François Hollande, Président. Qui l’eut cru ? Pas l’agence de presse Associated Press en tout cas, qui décrit le socialiste comme un “Accidental President” dans un article repris par plusieurs médias (dont ici par Fox News). L’étiquette n’est pas flatteuse pour le nouveau locataire de l’Elysée, mais l’organe de presse se justifie : “Il y a un an, l’idée de François Hollande devenant président de la République, aurait fait rire, même certains de ses alliés. (…) C’était avant l’affaire DSK“.

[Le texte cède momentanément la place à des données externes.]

(** What one pass of the loop appends for the file [img_name]. *)
Lemma indexed_one (img_name : string) :
  exists appended,
    result_of
      (img <- call (Imread (os_path_join IndexCatalog.IMG_FOLDER img_name))
                   (Ok (cv2_imread (os_path_join IndexCatalog.IMG_FOLDER img_name))) ;;
       match img with
       | Some img =>
           try_except
             (vector <- IndexCatalog.get_combined_embedding (Some img) ;;
              ret [mk_item img_name vector])
             (fun _ => ret [])
       | None => ret []
       end)
    = Ok appended
    /\ forall item,
         In item appended
         <-> name item = img_name
             /\ exists img,
                  cv2_imread (os_path_join IndexCatalog.IMG_FOLDER img_name) = Some img
                  /\ result_of (IndexCatalog.get_combined_embedding (Some img))
                     = Ok (vector item).
Proof.
  rewrite bind_call_ok. unfold result_of at 1. cbn [snd].
  destruct (cv2_imread (os_path_join IndexCatalog.IMG_FOLDER img_name)) as [img|].
  - destruct (IndexCatalog.get_combined_embedding (Some img)) as [log [v | e]] eqn:E.
    + exists [mk_item img_name v]. split; [reflexivity|].
      intros item. split.
      * intros [<- | []]. split; [reflexivity|]. exists img.
        split; [reflexivity | rewrite E; reflexivity].
      * intros [Hn [img' [[= <-] Hv]]]. left.
        rewrite E in Hv. unfold result_of in Hv. cbn [snd] in Hv.
        injection Hv as Hv. destruct item as [n vec]. simpl in *. subst. reflexivity.
    + exists []. split; [reflexivity|].
      intros item. split; [intros []|].
      intros [_ [img' [[= <-] Hv]]]. rewrite E in Hv. discriminate.
  - exists []. split; [reflexivity|].
    intros item. split; [intros [] | intros [_ [img' [Hf _]]]; discriminate].
Qed.

Lemma index_images_records (images : list string) :
  exists catalog_list,
    result_of (IndexCatalog.index_images images) = Ok catalog_list
    /\ forall item,
         In item catalog_list
         <-> In (name item) images
             /\ exists img,
                  cv2_imread (os_path_join IndexCatalog.IMG_FOLDER (name item)) = Some img
                  /\ result_of (IndexCatalog.get_combined_embedding (Some img))
                     = Ok (vector item).
Proof.
  induction images as [|img_name rest [tail [Htail Hin_tail]]].
  - exists []. split; [reflexivity|].
    intros item. split; [intros [] | intros [[] _]].
  - destruct (indexed_one img_name) as [appended [Happ Hin_app]].
    exists (appended ++ tail). split.
    + cbn [IndexCatalog.index_images].
      rewrite bind_call_ok in Happ.
      rewrite bind_call_ok. unfold result_of at 1. cbn [snd].
      unfold result_of at 1 in Happ. cbn [snd] in Happ.
      rewrite (result_of_bind_ok _ _ _ Happ).
      rewrite (result_of_bind_ok _ _ _ Htail). reflexivity.
    + intros item. rewrite in_app_iff, Hin_app, Hin_tail. cbn [In]. split.
      * intros [[Hn Himg] | [Hr Himg]].
        -- split; [left; symmetry; exact Hn|]. rewrite Hn. exact Himg.
        -- split; [right; exact Hr | exact Himg].
      * intros [[Hn | Hr] Himg].
        -- left. split; [symmetry; exact Hn|]. rewrite Hn. exact Himg.
        -- right. split; assumption.
Qed.

Lemma embedding_shape (img : image) (v : ndarray) :
  (forall rgb, exists e, embeds (clip_image_features rgb) e) ->
  result_of (IndexCatalog.get_combined_embedding (Some img)) = Ok v ->
  nd_dtype v = float32 /\ length (nd_data v) = 1024%nat.
Proof.
  intros Hclip Hv.
  destruct (yolo_model (Some img) None) as [results | e] eqn:Hy.
  2: { unfold IndexCatalog.get_combined_embedding in Hv. rewrite Hy in Hv.
       discriminate. }
  destruct (result_of (Main.stone_view img results)) as [mask_img | e] eqn:Hs.
  2: { rewrite (index_embedding_unfold _ _ Hy), bind_call_ok in Hv.
       cbv beta in Hv.
       rewrite (M_eta (Main.stone_view img results)), stone_view_log, Hs in Hv.
       discriminate. }
  destruct (Hclip (COLOR_BGR2RGB mask_img)) as [stone Hst].
  destruct (Hclip (Main.structure_view img)) as [edge Hed].
  destruct (fused_embedding _ _ _ _ _ Hy Hs Hst Hed) as [_ Hi].
  rewrite Hi in Hv. unfold result_of in Hv. cbn [snd] in Hv.
  injection Hv as <-. cbn [nd_dtype nd_data].
  split; [reflexivity|].
  destruct Hst as [Ls _], Hed as [Le _]. rewrite length_app, Ls, Le. reflexivity.
Qed.

End Indexing.

(** C10: every record [run_indexing] writes pairs the name of a listed file
    whose lower-cased name ends in .png, .jpg or .jpeg with the vector
    [get_combined_embedding] returned for that decoded file, a float32 vector
    of 1024 entries; a file that does not decode, or whose embedding raises,
    adds no record and does not stop the run, and every other image file has
    its record. *)
Theorem indexed_records_are_well_formed {R : Runtime} :
  (forall rgb, exists e, embeds (clip_image_features rgb) e) ->
  os_path_exists IndexCatalog.IMG_FOLDER = true ->
  exists catalog : list CatalogItem,
    result_of IndexCatalog.run_indexing = Ok (Some catalog)
    /\ (forall item,
           In item catalog
           <-> In (name item) (os_listdir IndexCatalog.IMG_FOLDER)
               /\ (exists stem ext,
                      In ext [".png"; ".jpg"; ".jpeg"]%string
                      /\ lower (name item) = (stem ++ ext)%string)
               /\ exists img,
                    cv2_imread (os_path_join IndexCatalog.IMG_FOLDER (name item))
                    = Some img
                    /\ result_of (IndexCatalog.get_combined_embedding (Some img))
                       = Ok (vector item))
    /\ (forall item,
           In item catalog ->
           nd_dtype (vector item) = float32
           /\ length (nd_data (vector item)) = 1024%nat).
Proof.
  intros Hclip Hfolder.
  destruct (index_images_records
              (filter IndexCatalog.is_image_name (os_listdir IndexCatalog.IMG_FOLDER)))
    as [catalog [Hrun Hin]].
  exists catalog. split.
  { unfold IndexCatalog.run_indexing. rewrite Hfolder. cbn [negb].
    rewrite (result_of_bind_ok _ _ _ Hrun), bind_call_ok. reflexivity. }
  assert (Hrec : forall item,
             In item catalog
             <-> In (name item) (os_listdir IndexCatalog.IMG_FOLDER)
                 /\ (exists stem ext,
                        In ext [".png"; ".jpg"; ".jpeg"]%string
                        /\ lower (name item) = (stem ++ ext)%string)
                 /\ exists img,
                      cv2_imread (os_path_join IndexCatalog.IMG_FOLDER (name item))
                      = Some img
                      /\ result_of (IndexCatalog.get_combined_embedding (Some img))
                         = Ok (vector item)).
  { intros item. rewrite Hin, filter_In, is_image_name_spec. tauto. }
  split; [exact Hrec|].
  intros item Hitem. apply Hrec in Hitem as [_ [_ [img [_ Hv]]]].
  exact (embedding_shape img _ Hclip Hv).
Qed.

Lemma indexed_records_are_well_formed_witness :
  exists catalog : list CatalogItem,
    result_of (@IndexCatalog.run_indexing Demo.ring_runtime) = Ok (Some catalog)
    /\ map name catalog = ["a.png"; "B.JPEG"]%string
    /\ (forall item,
           In item catalog ->
           nd_dtype (vector item) = float32
           /\ length (nd_data (vector item)) = 1024%nat).
Proof.
  destruct (@indexed_records_are_well_formed Demo.ring_runtime)
    as [catalog [Hrun [_ Hshape]]].
  - intros rgb. exists (repeat (inject_Z (Demo.channel_sum rgb)) 512).
    split; [apply repeat_length | left; reflexivity].
  - reflexivity.
  - exists catalog. split; [exact Hrun|]. split; [|exact Hshape].
    assert (Hc : result_of (@IndexCatalog.run_indexing Demo.ring_runtime)
                 = Ok (Some [mk_item "a.png" (Demo.vec 1140 765);
                             mk_item "B.JPEG" (Demo.vec 1140 765)]))
      by (vm_compute; reflexivity).
    rewrite Hc in Hrun. injection Hrun as <-. reflexivity.
Defined.

(** * Further properties of the two files *)

(** ** Reading a computation backwards *)

Lemma result_of_bind_inv {A B} (c : M A) (k : A -> M B) (b : B) :
  result_of (bind c k) = Ok b ->
  exists a, result_of c = Ok a /\ result_of (k a) = Ok b.
Proof.
  destruct c as [log [a | e]]; unfold result_of; simpl.
  - destruct (k a) as [log' r] eqn:E. simpl. intros ->.
    exists a. rewrite E. split; reflexivity.
  - discriminate.
Qed.

Lemma log_of_bind_ok {A B} (c : M A) (k : A -> M B) (a : A) :
  result_of c = Ok a -> log_of (bind c k) = log_of c ++ log_of (k a).
Proof.
  destruct c as [log r]. unfold result_of, log_of. simpl. intros ->.
  destruct (k a); reflexivity.
Qed.

Lemma bind_raise {A B} (log : list event) (e : exn) (k : A -> M B) :
  bind (log, Raise e) k = (log, Raise e).
Proof. reflexivity. Qed.

Lemma bind_call_raise {A B} (ev : event) (e : exn) (k : A -> M B) :
  bind (call ev (Raise e)) k = ([ev], Raise e).
Proof. reflexivity. Qed.

Lemma result_of_pair {A} (log : list event) (r : outcome A) : result_of (log, r) = r.
Proof. reflexivity. Qed.

Lemma log_of_pair {A} (log : list event) (r : outcome A) : log_of (log, r) = log.
Proof. reflexivity. Qed.

(** ** What a returned embedding always looks like *)

Section EmbeddingInvariants.
Context {R : Runtime}.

Hollande peut peut-être remercier Dominique Strauss-Kahn, mais il doit surtout son succès à Nicolas Sarkozy et Angela Merkel, si l’on en croit de nombreux titres américains. Car, pour eux, c’est la politique d’austérité voulue par les deux leaders qui explique son élection. Selon le Detroit Free Press, cette dernière est un «retour de bâton» face aux politiques de rigueur de «Merkozy». «Retour de bâton» est également le terme utilisé par le Washington Post, dans un article intitulé «les électeurs grecs et français disent non à l’austérité», pour expliquer la montée en puissance du socialiste en France ainsi que l’effondrement des partis traditionnels aux élections parlementaires en Grèce, au même moment. «Avec Angela Merkel, Sarkozy le franc-parleur était l’architecte principal de la poussée européenne pour restaurer la confiance dans l’euro par une discipline fiscale dure». Dans un édito dans le New York Times, l’économiste Paul Krugman considère que les élections grecques et françaises sont avant tout des « référendums sur l’actuelle stratégie économique européenne ». Et d’ironiser : «C’était amusant de voir les apôtres de l’orthodoxie essayer de présenter Hollande le prudent et le tempéré comme une figure menaçante. ‘Il est plutôt dangereux, a déclaré The Economist, qui a observé qu’il croyait réellement dans une société plus juste. Quelle horreur (sic) ! »
La question au bout de toutes les plumes aujourd’hui est: que va-t-il se passer dans la France – et l’Europe – de François Hollande? Car pour beaucoup d’observateurs outre-Atlantique, ce dernier reste une énigme. Le socialiste est «la tortue dans la fable d’Esope» qui devra «maintenant montrer aux Français, et au monde, qu’il a des talents d’Homme d’Etat, pas simplement qu’il n’est pas Nicolas Sarkozy», souligne l’Associated Press. «Hollande a longtemps été sur la touche de la politique francaise. Des amis et collègues de longue date le comparent à un flan ou un capitaine de pédalo», poursuit l’agence. Pour tenter de comprendre à quoi pourrait ressembler une présidence Hollande, le New York Times s’est rendu à Tulle, en Corrèze, dimanche soir, où, constate la journaliste Maia de la Baume, «le président élu a plein de fans». «Lors d’interviews, les habitants de Tulle ont parlé de leur gratitude envers M. Hollande pour avoir contribué à moderniser les écoles locales, promouvoir les soins à domicile pour les personnes âgées, et avoir coupé les coûts dans un district administratif qui compte parmi les plus endettés de France ». Et de citer une fan de la première heure : « Il est toujours en train de discuter avec les gens, de leurs difficultés. Personne n’a honte de parler à François».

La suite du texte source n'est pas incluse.